Definition entrypoint (ctx : JobContext) : Py unit :=
  t <- now ;;
  let session_id := "session_" +:+ pretty (py_int t) in
  start_session session_id ;;
  try_finally
    (try_except
       (_ <- create_providers ctx ;;
        async_for (audio_stream ctx) (stream_end ctx))
       (fun _ => record_error))
    (end_session ;; save_to_excel default_filename).

End WithHost.

End Main.

(** * Specification-level vocabulary *)

Module Spec.
Import Main.

(** The sum of the raw samples, by recursion on the sequence. *)
Fixpoint sum_of (l : list Q) : Q :=
  match l with
  | [] => 0
  | x :: r => x + sum_of r
  end.

(** [a] is what the specification calls the average of [l]: the sum over
    the count, and [0] for no sample. *)
Definition mean_of (l : list Q) (a : Q) : Prop :=
  match l with
  | [] => a = 0%Q
  | _ :: _ => (a == sum_of l / inject_Z (Z.of_nat (length l)))%Q
  end.

(** [a] is the largest (smallest) raw sample, and [0] for no sample. *)
Definition max_of (l : list Q) (a : Q) : Prop :=
  match l with
  | [] => a = 0%Q
  | _ :: _ => In a l /\ forall x, In x l -> (x <= a)%Q
  end.

Definition min_of (l : list Q) (a : Q) : Prop :=
  match l with
  | [] => a = 0%Q
  | _ :: _ => In a l /\ forall x, In x l -> (a <= x)%Q
  end.

(** The exact sums that [sum(l)] goes through when it starts from [acc]. *)
Fixpoint partial_sums (acc : Q) (l : list Q) : list Q :=
  match l with
  | [] => []
  | x :: r => (acc + x)%Q :: partial_sums (acc + x)%Q r
  end.

(** No operation of [sum(l) / len(l)] rounds: every partial sum is a float,
    and so is the sum over the count. *)
Definition unrounded (l : list Q) : Prop :=
  Forall is_float (partial_sums 0 l)
  /\ is_float (sum_of l / inject_Z (Z.of_nat (length l))).

(** [a] is the value of [sum(l) / len(l) if l else 0]: the rounded quotient
    of the rounded sum by the count, which is the average of the
    specification when nothing rounds. *)
Definition float_mean_of (l : list Q) (a : Q) : Prop :=
  match l with
  | [] => a = 0%Q
  | _ :: _ =>
      a = round_float (py_sum l / inject_Z (Z.of_nat (length l)))
      /\ (unrounded l -> mean_of l a)
  end.




(** The [record*] operations of the recorder, for statements that range
    over all of them. *)
Inductive RecordOp : Type :=
| op_stt_delay (delay : Q)
| op_ttft (delay : Q)
| op_ttfd (delay : Q)
| op_total_latency (latency : Q)
| op_interruption
| op_user_message
| op_agent_response
| op_error.

Definition run_record (host : Host) (op : RecordOp) : Py unit :=
  match op with
  | op_stt_delay d => record_stt_delay d
  | op_ttft d => record_ttft d
  | op_ttfd d => record_ttfd d
  | op_total_latency d => record_total_latency d
  | op_interruption => record_interruption
  | op_user_message => record_user_message
  | op_agent_response => record_agent_response
  | op_error => record_error
  end.

(** What the operation does to the metrics dict. *)
Definition effect_of (op : RecordOp) : Metrics -> Metrics :=
  match op with
  | op_stt_delay d => append_stt_delay d
  | op_ttft d => append_ttft d
  | op_ttfd d => append_ttfd d
  | op_total_latency d => append_total_latency d
  | op_interruption => incr_interruptions
  | op_user_message => incr_user_messages
  | op_agent_response => incr_agent_responses
  | op_error => incr_errors
  end.

(** Number of samples and counts held by the metrics dict; every [record*]
    operation that takes effect raises it by one. *)
Definition recorded (m : Metrics) : nat :=
  length (stt_delays m) + length (ttft_delays m) + length (ttfd_delays m)
  + length (total_latencies m) + interruptions_count m + user_messages m
  + agent_responses m + errors m.

(** The recorder is outside its Recording state: [start_session] has not
    run, or [end_session] has. *)
Definition not_recording (t : MetricsTracker) : Prop :=
  session_start t = None \/ end_time (metrics t) <> None.

(** The state rule as the specification words it. *)
Definition record_outside_session_raises : Prop :=
  forall (host : Host) (op : RecordOp) (s : St),
    not_recording (tracker s) ->
    fst (run_record host op s) = Raises (Exception "InvalidStateError").

(** The latency flag as the specification words it: compared with the
    configured threshold. *)
Definition target_flag_follows_config : Prop :=
  forall (cls : Config.Config) (m : Metrics) (row : Row),
    summary_data m = Returns row ->
    (Latency_Target_Met_lt_2s row = true
     <-> float_lt (Finite (Average_Total_Latency_s row))
                  (Config.TARGET_LATENCY cls) = true).

(** ** The three phases of [entrypoint] *)

(** The statements before [try]. *)
Definition opening (host : Host) : Py unit :=
  bind (now host)
       (fun t => start_session host ("session_" +:+ pretty (py_int t))).

(** The [try] block with its [except Exception] handler. *)
Definition guarded_loop (host : Host) (ctx : JobContext) : Py unit :=
  try_except
    (bind (create_providers host ctx)
          (fun _ => async_for host (audio_stream ctx) (stream_end ctx)))
    (fun _ => record_error).

(** The [finally] block. *)
Definition teardown (host : Host) : Py unit :=
  bind (end_session host) (fun _ => save_to_excel host default_filename).

(** ** Observations on states and logs *)

Definition is_start (ev : Event) : bool :=
  match ev with call_start_session _ => true | _ => false end.

Definition is_teardown (ev : Event) : bool :=
  match ev with
  | call_end_session | call_save_to_excel _ => true
  | _ => false
  end.

Definition is_interruption (ev : Event) : bool :=
  match ev with call_record_interruption => true | _ => false end.

Definition is_transcribe (ev : Event) : bool :=
  match ev with call_transcribe _ => true | _ => false end.

Definition is_chat (ev : Event) : bool :=
  match ev with call_chat _ => true | _ => false end.

Definition is_synthesize (ev : Event) : bool :=
  match ev with call_synthesize _ => true | _ => false end.

Definition is_send_audio (ev : Event) : bool :=
  match ev with call_send_audio _ => true | _ => false end.

(** Calls that are neither session start, teardown nor interruption. *)
Definition in_loop (ev : Event) : Prop :=
  is_start ev = false /\ is_teardown ev = false /\ is_interruption ev = false.

(** How many logged calls satisfy [p]. *)
Definition count_calls (p : Event -> bool) (s : St) : nat :=
  length (List.filter p (calls s)).

(** The calls logged since the state [s]. *)
Definition calls_since (s s' : St) : list Event :=
  drop (length (calls s)) (calls s').

Definition errors_of (s : St) : nat := errors (metrics (tracker s)).

Definition interruptions_of (s : St) : nat :=
  interruptions_count (metrics (tracker s)).

Definition stt_samples (s : St) : list Q := stt_delays (metrics (tracker s)).

(** ** Scripts *)

(** Every awaited call of the cycle returns. *)
Definition cycle_ok (c : Cycle) : bool :=
  returns (transcribe c) && returns (chat c) && returns (synthesize c)
  && returns (send_audio c).
(** * RAG versus context dumping: the comparison report of the Brain
      Architecture processors

    Source files:
    - [brain_processor.py]: [BrainArchitectureProcessor.analyze_rag_vs_context_dumping]
      and [BrainArchitectureProcessor.generate_executive_summary];
    - [project_2_2_brain_processor.py]:
      [Project22BrainProcessor.get_performance_analysis].

    The rows handed to the Python code come from PostgreSQL.  A column
    computed as [ROUND(AVG(x), n)] has SQL type [numeric], which asyncpg and
    psycopg2 hand over as [decimal.Decimal], NULL being [None]; the
    arithmetic of the analysis is therefore Python's decimal arithmetic under
    the default context (precision 28, ROUND_HALF_EVEN, traps on
    InvalidOperation, DivisionByZero and Overflow).  The module [Decimal]
    below embeds the operations the analysis uses, on the representation
    Python uses: a sign, a non-negative integer coefficient and an exponent
    for a finite number, beside the infinities and the NaN that a [numeric]
    column can hold. *)

From Stdlib Require Import ZArith Lia Bool QArith Qround Qminmax Qpower Qfield.
From stdpp Require Import base option list strings gmap pretty.

Local Open Scope Z_scope.

(** ** Exceptions and results *)

(** The exceptions the modelled code can raise. *)
Inductive exn : Type :=
  | DivisionByZero      (* decimal.DivisionByZero: x / 0 with x non-zero *)
  | InvalidOperation    (* decimal.InvalidOperation: 0 / 0, an infinity where
                           none is allowed, a comparison with NaN, quantize
                           overflow *)
  | TypeError           (* an operand is None *)
  | ProgrammingError.   (* psycopg2.ProgrammingError: the server rejects a query *)

(** A computation either returns a value or raises. *)
Inductive result (A : Type) : Type :=
  | Ok (a : A)
  | Raise (e : exn).
Arguments Ok {A} a.
Arguments Raise {A} e.

#[global] Instance result_ret : MRet result := fun A a => Ok a.
#[global] Instance result_bind : MBind result := fun A B f m =>
  match m with
  | Ok a => f a
  | Raise e => Raise e
  end.
#[global] Instance result_fmap : FMap result := fun A B f m =>
  match m with
  | Ok a => Ok (f a)
  | Raise e => Raise e
  end.

(** ** Python's [decimal.Decimal] under the default context *)

Module Decimal.

(** A finite [Decimal] as the triple of [_pydecimal]: [_sign] (true for
    negative), [_int] (the coefficient, a non-negative integer) and [_exp].
    The value is [(-1)^sign * coef * 10^expo].  The operations on [t] are
    those of [_pydecimal] on finite operands; [num] below adds the special
    values. *)
Record t : Type := Dec { sign : bool; coef : Z; expo : Z }.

= = =

◆ DIRECTIONS:
Type out again, exactly as written, the lines from the beginning of the material through the one containing "and so is the sum over the count. *)".

◆ RESULT FOR THIS TASK:
Definition entrypoint (ctx : JobContext) : Py unit :=
  t <- now ;;
  let session_id := "session_" +:+ pretty (py_int t) in
  start_session session_id ;;
  try_finally
    (try_except
       (_ <- create_providers ctx ;;
        async_for (audio_stream ctx) (stream_end ctx))
       (fun _ => record_error))
    (end_session ;; save_to_excel default_filename).

End WithHost.

End Main.

(** * Specification-level vocabulary *)

Module Spec.
Import Main.

(** The sum of the raw samples, by recursion on the sequence. *)
Fixpoint sum_of (l : list Q) : Q :=
  match l with
  | [] => 0
  | x :: r => x + sum_of r
  end.

(** [a] is what the specification calls the average of [l]: the sum over
    the count, and [0] for no sample. *)
Definition mean_of (l : list Q) (a : Q) : Prop :=
  match l with
  | [] => a = 0%Q
  | _ :: _ => (a == sum_of l / inject_Z (Z.of_nat (length l)))%Q
  end.

(** [a] is the largest (smallest) raw sample, and [0] for no sample. *)
Definition max_of (l : list Q) (a : Q) : Prop :=
  match l with
  | [] => a = 0%Q
  | _ :: _ => In a l /\ forall x, In x l -> (x <= a)%Q
  end.

Definition min_of (l : list Q) (a : Q) : Prop :=
  match l with
  | [] => a = 0%Q
  | _ :: _ => In a l /\ forall x, In x l -> (a <= x)%Q
  end.

(** The exact sums that [sum(l)] goes through when it starts from [acc]. *)
Fixpoint partial_sums (acc : Q) (l : list Q) : list Q :=
  match l with
  | [] => []
  | x :: r => (acc + x)%Q :: partial_sums (acc + x)%Q r
  end.

(** No operation of [sum(l) / len(l)] rounds: every partial sum is a float,
    and so is the sum over the count. *)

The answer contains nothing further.